/---

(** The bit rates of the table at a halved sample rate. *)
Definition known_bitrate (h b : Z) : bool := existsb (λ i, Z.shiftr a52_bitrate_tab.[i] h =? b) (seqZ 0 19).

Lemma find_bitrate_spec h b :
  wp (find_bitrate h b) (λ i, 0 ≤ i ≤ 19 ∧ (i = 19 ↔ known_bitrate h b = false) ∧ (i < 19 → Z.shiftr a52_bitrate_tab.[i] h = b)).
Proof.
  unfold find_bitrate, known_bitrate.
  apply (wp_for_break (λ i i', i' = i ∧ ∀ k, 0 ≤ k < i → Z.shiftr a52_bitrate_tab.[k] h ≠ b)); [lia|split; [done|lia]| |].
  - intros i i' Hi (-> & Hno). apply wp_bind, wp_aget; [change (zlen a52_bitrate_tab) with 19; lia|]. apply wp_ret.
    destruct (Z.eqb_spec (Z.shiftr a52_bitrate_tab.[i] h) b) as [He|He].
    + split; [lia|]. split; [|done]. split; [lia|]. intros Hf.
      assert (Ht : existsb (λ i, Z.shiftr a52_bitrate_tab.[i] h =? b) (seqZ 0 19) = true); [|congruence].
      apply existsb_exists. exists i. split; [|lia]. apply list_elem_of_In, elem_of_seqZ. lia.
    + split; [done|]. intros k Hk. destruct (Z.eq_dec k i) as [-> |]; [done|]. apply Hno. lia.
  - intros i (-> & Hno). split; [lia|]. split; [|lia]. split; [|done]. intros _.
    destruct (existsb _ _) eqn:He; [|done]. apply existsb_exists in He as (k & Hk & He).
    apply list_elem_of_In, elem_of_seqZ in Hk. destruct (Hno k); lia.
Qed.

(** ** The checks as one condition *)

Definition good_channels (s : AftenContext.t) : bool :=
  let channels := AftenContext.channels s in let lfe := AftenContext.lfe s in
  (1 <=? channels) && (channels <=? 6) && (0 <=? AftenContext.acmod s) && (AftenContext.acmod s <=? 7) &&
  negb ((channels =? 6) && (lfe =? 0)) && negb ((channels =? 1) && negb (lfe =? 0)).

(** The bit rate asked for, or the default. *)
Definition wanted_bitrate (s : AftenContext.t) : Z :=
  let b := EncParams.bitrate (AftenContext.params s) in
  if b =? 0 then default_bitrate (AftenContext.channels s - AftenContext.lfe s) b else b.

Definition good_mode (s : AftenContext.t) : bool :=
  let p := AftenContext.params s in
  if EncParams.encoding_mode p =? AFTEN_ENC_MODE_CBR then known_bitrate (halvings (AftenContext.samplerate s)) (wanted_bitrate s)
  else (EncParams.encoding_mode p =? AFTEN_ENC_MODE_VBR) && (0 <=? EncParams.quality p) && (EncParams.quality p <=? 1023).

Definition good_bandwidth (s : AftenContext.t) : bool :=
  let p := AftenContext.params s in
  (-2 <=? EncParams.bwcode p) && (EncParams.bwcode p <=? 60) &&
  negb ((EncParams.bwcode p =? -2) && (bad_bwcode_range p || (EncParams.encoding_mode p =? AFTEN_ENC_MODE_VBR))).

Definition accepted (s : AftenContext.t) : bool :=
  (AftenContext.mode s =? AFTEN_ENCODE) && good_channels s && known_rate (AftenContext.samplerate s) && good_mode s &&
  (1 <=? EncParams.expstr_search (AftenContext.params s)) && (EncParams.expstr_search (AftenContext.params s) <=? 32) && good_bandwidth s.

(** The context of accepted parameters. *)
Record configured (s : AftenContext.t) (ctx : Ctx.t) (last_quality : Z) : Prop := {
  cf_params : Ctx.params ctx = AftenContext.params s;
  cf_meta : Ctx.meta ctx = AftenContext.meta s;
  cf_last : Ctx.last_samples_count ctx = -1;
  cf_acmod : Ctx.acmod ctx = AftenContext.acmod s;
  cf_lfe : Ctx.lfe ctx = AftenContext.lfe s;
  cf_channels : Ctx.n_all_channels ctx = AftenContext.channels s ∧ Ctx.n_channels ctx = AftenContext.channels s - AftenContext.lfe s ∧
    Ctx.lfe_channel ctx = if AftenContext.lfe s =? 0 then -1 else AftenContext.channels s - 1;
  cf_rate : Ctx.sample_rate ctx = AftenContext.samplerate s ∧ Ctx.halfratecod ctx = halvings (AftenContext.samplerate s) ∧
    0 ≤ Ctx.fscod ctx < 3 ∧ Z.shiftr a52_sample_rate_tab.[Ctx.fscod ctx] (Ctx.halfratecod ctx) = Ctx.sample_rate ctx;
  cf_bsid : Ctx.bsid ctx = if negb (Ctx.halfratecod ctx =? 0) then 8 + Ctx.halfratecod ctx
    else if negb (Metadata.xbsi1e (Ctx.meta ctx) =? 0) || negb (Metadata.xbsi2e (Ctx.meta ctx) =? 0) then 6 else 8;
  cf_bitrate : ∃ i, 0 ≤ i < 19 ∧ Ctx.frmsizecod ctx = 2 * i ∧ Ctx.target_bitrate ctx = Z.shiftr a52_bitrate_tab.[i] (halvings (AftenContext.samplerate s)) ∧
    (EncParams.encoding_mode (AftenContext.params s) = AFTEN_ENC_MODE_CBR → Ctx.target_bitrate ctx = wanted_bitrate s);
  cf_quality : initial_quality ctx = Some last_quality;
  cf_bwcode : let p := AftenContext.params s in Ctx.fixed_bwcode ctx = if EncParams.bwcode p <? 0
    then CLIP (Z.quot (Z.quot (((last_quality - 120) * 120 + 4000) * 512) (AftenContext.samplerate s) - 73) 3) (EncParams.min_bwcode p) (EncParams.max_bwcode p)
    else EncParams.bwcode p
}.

\---
/---

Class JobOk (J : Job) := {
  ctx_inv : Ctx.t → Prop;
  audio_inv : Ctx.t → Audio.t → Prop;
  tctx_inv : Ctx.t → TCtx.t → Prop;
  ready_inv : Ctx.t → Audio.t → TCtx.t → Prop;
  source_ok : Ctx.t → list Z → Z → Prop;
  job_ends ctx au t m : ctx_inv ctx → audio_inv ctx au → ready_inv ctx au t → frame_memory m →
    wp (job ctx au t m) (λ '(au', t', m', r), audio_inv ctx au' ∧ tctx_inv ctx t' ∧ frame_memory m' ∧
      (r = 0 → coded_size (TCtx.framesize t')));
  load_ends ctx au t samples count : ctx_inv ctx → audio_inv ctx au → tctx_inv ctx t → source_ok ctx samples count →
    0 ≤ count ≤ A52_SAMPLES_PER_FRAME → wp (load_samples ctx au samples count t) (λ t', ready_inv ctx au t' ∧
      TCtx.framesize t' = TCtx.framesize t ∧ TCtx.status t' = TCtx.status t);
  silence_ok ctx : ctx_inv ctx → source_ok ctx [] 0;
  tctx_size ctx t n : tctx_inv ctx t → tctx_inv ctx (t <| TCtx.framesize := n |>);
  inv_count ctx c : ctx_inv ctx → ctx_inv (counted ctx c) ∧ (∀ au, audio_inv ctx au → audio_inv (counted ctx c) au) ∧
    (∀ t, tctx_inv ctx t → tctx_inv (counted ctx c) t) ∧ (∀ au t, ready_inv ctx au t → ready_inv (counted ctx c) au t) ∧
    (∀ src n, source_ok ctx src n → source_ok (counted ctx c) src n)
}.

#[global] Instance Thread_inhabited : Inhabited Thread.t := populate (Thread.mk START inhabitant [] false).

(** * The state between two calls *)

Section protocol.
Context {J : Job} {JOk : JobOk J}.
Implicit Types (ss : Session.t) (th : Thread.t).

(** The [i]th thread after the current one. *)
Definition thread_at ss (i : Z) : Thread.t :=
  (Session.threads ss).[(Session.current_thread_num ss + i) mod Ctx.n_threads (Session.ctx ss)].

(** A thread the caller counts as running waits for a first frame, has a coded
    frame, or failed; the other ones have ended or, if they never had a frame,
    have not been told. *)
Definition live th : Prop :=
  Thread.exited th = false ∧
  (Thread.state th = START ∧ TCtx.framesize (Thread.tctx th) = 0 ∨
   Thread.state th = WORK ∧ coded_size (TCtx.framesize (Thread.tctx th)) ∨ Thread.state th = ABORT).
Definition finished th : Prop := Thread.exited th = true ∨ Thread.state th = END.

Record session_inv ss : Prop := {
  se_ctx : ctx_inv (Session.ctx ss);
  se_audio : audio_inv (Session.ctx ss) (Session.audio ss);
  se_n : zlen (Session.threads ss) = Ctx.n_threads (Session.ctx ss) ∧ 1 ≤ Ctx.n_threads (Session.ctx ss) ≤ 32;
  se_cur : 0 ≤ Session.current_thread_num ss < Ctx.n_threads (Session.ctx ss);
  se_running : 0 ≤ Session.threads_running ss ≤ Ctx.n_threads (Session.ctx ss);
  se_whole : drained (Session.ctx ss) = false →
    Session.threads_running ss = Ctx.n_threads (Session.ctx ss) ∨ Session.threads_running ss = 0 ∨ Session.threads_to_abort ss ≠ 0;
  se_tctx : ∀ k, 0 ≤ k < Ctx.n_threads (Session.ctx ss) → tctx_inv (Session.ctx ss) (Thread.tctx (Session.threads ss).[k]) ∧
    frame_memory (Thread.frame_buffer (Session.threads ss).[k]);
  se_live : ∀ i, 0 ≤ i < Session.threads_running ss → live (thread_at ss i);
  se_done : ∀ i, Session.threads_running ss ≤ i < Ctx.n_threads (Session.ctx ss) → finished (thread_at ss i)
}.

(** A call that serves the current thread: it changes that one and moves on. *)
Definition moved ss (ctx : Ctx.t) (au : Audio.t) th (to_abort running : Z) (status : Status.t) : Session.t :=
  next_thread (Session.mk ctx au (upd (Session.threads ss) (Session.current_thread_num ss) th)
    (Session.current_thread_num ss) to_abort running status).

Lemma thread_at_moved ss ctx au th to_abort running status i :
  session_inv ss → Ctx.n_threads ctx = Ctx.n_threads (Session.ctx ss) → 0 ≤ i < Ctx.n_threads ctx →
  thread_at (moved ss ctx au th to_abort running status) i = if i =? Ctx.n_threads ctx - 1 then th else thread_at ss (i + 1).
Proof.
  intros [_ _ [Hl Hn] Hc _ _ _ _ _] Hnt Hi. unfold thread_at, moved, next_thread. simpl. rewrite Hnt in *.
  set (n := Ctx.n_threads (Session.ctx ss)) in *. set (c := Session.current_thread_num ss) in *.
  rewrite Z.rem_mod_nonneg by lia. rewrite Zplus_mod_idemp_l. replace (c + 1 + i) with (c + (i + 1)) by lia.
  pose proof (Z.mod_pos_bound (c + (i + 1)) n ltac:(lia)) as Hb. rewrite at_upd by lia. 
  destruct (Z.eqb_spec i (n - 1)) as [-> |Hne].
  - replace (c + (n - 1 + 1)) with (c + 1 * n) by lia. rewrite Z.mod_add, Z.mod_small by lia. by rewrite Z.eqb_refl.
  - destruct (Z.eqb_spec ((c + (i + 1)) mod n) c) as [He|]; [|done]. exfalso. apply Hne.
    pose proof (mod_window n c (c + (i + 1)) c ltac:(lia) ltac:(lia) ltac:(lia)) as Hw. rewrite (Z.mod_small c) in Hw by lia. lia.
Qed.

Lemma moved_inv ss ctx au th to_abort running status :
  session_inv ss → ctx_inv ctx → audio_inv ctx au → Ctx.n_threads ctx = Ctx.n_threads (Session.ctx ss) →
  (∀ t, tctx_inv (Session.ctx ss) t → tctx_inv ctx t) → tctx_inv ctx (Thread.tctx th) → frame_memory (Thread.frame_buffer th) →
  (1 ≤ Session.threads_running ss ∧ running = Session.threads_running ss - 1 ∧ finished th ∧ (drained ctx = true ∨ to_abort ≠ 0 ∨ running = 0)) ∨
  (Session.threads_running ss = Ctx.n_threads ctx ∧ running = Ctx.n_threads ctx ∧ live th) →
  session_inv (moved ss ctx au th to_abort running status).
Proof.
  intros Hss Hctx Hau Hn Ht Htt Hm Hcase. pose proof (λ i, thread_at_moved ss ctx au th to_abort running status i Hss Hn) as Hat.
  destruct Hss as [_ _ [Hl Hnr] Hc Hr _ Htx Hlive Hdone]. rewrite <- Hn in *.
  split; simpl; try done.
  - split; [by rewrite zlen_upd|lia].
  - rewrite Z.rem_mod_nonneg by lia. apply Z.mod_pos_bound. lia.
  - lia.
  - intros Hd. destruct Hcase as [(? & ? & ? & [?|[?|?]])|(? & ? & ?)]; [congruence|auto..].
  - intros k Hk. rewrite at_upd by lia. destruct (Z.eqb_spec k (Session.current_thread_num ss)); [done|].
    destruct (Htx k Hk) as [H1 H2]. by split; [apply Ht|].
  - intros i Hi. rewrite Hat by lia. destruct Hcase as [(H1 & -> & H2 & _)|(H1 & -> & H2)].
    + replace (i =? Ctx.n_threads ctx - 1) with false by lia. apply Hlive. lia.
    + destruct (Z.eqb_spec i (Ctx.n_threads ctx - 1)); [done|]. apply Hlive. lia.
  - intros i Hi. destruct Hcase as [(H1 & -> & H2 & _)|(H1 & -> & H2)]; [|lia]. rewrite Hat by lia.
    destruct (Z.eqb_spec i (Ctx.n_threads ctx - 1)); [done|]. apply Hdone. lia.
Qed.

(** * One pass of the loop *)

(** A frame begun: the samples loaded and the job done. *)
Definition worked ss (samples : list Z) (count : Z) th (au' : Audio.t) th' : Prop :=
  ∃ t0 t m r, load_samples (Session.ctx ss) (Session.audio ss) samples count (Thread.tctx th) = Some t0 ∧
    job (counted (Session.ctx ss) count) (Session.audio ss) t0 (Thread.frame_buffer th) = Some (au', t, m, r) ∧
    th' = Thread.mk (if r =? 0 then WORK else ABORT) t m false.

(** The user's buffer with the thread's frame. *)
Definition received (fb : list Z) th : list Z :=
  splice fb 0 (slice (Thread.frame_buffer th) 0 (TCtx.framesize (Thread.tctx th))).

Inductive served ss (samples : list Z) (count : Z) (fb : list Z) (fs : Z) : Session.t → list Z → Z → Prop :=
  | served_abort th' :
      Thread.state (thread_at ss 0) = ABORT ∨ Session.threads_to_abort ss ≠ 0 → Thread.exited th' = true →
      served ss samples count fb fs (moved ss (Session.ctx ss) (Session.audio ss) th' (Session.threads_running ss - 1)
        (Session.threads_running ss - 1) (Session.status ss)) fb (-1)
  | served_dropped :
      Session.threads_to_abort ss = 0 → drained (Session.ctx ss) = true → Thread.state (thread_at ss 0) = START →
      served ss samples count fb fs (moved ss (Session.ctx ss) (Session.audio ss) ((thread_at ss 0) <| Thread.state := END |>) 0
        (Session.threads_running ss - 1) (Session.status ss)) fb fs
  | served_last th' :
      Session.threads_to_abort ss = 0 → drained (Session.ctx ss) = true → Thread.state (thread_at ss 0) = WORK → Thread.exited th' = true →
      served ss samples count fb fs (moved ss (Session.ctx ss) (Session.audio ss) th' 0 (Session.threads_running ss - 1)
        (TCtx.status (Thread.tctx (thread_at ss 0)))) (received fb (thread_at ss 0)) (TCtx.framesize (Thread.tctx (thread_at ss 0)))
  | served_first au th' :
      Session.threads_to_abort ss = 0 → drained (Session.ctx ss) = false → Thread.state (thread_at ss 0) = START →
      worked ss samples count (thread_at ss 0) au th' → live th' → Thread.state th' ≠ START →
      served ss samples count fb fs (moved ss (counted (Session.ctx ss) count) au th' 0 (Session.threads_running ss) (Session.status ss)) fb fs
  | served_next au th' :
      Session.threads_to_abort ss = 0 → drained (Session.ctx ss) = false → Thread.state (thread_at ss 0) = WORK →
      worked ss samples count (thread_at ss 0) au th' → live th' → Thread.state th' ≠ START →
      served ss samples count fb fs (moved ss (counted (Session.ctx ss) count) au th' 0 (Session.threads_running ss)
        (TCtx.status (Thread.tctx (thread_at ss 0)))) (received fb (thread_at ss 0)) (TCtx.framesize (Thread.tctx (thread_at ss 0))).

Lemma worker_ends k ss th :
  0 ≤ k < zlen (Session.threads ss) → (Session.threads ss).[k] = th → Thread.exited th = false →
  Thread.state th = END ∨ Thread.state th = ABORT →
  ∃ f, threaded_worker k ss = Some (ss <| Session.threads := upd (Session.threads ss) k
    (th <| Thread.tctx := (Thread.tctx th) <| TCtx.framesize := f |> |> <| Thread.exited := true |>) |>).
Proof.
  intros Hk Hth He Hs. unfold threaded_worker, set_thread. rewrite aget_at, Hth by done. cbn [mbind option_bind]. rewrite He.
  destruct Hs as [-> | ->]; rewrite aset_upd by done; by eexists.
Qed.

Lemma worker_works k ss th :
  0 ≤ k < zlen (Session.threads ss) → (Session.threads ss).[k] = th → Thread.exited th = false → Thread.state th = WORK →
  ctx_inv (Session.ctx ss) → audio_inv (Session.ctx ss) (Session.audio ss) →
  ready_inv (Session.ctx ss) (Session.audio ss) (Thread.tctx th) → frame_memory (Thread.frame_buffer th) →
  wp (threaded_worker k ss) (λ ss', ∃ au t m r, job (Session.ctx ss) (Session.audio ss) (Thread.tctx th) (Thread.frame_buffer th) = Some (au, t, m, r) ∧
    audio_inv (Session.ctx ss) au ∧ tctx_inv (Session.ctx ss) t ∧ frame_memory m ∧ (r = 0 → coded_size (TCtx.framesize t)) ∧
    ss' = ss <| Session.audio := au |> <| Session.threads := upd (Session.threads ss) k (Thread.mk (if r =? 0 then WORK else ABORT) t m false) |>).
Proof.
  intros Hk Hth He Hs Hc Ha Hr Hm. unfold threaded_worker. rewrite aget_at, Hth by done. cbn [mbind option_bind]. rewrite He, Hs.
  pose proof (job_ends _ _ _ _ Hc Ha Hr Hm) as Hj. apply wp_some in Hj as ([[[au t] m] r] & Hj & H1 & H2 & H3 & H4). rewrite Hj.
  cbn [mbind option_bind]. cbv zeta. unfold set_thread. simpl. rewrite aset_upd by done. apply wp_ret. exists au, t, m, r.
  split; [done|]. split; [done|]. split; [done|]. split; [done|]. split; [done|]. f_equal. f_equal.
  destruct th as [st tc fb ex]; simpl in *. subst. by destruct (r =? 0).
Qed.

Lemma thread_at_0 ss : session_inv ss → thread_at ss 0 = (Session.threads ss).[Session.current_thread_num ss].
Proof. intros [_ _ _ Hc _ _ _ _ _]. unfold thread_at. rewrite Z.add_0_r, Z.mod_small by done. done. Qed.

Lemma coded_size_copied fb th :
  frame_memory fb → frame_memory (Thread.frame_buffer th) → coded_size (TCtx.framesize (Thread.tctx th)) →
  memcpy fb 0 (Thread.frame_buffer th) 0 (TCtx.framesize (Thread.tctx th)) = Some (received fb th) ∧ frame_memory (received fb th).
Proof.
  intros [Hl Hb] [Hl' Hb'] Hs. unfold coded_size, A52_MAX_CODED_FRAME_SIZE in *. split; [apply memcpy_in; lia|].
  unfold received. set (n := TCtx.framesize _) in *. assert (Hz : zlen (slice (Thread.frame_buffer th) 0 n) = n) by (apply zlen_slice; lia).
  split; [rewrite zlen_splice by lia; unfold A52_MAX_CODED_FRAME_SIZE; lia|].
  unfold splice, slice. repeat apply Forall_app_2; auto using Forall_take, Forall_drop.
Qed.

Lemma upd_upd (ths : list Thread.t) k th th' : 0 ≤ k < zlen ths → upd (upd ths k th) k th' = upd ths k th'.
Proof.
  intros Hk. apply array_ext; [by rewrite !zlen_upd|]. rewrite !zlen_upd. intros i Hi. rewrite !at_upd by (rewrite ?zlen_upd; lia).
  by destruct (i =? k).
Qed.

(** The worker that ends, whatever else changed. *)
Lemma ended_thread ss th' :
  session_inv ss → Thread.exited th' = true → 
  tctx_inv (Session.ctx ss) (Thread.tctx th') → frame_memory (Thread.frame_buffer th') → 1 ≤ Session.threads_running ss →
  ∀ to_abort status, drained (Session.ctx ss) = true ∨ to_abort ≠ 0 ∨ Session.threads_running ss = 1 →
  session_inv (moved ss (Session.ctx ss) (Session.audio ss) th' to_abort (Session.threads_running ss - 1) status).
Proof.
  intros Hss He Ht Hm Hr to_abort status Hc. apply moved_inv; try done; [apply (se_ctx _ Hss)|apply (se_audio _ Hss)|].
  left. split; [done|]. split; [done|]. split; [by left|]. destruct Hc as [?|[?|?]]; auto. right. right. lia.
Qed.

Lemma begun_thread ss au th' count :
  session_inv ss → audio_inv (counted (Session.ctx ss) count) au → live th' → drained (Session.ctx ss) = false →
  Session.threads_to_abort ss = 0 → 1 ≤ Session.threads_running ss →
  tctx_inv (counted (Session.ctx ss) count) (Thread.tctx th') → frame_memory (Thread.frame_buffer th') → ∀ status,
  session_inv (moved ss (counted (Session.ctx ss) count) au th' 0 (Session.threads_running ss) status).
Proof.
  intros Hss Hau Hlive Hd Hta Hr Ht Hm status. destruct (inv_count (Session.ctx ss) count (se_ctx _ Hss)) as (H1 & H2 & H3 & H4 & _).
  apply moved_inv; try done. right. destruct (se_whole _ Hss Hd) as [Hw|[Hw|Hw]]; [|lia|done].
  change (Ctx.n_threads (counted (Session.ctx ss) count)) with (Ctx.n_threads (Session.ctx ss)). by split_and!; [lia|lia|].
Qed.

\---

## YOUR ASSIGNMENT
Print exactly the lines above from the one with "(** The bit rates" to the one with "destruct (existsb _", including both.

## OUTPUT
(** The bit rates of the table at a halved sample rate. *)
Definition known_bitrate (h b : Z) : bool := existsb (λ i, Z.shiftr a52_bitrate_tab.[i] h =? b) (seqZ 0 19).

Lemma find_bitrate_spec h b :
  wp (find_bitrate h b) (λ i, 0 ≤ i ≤ 19 ∧ (i = 19 ↔ known_bitrate h b = false) ∧ (i < 19 → Z.shiftr a52_bitrate_tab.[i] h = b)).
Proof.
  unfold find_bitrate, known_bitrate.
  apply (wp_for_break (λ i i', i' = i ∧ ∀ k, 0 ≤ k < i → Z.shiftr a52_bitrate_tab.[k] h ≠ b)); [lia|split; [done|lia]| |].
  - intros i i' Hi (-> & Hno). apply wp_bind, wp_aget; [change (zlen a52_bitrate_tab) with 19; lia|]. apply wp_ret.
    destruct (Z.eqb_spec (Z.shiftr a52_bitrate_tab.[i] h) b) as [He|He].
    + split; [lia|]. split; [|done]. split; [lia|]. intros Hf.
      assert (Ht : existsb (λ i, Z.shiftr a52_bitrate_tab.[i] h =? b) (seqZ 0 19) = true); [|congruence].
      apply existsb_exists. exists i. split; [|lia]. apply list_elem_of_In, elem_of_seqZ. lia.
    + split; [done|]. intros k Hk. destruct (Z.eq_dec k i) as [-> |]; [done|]. apply Hno. lia.
  - intros i (-> & Hno). split; [lia|]. split; [|lia]. split; [|done]. intros _.
    destruct (existsb _ _) eqn:He; [|done]. apply existsb_exists in He as (k & Hk & He).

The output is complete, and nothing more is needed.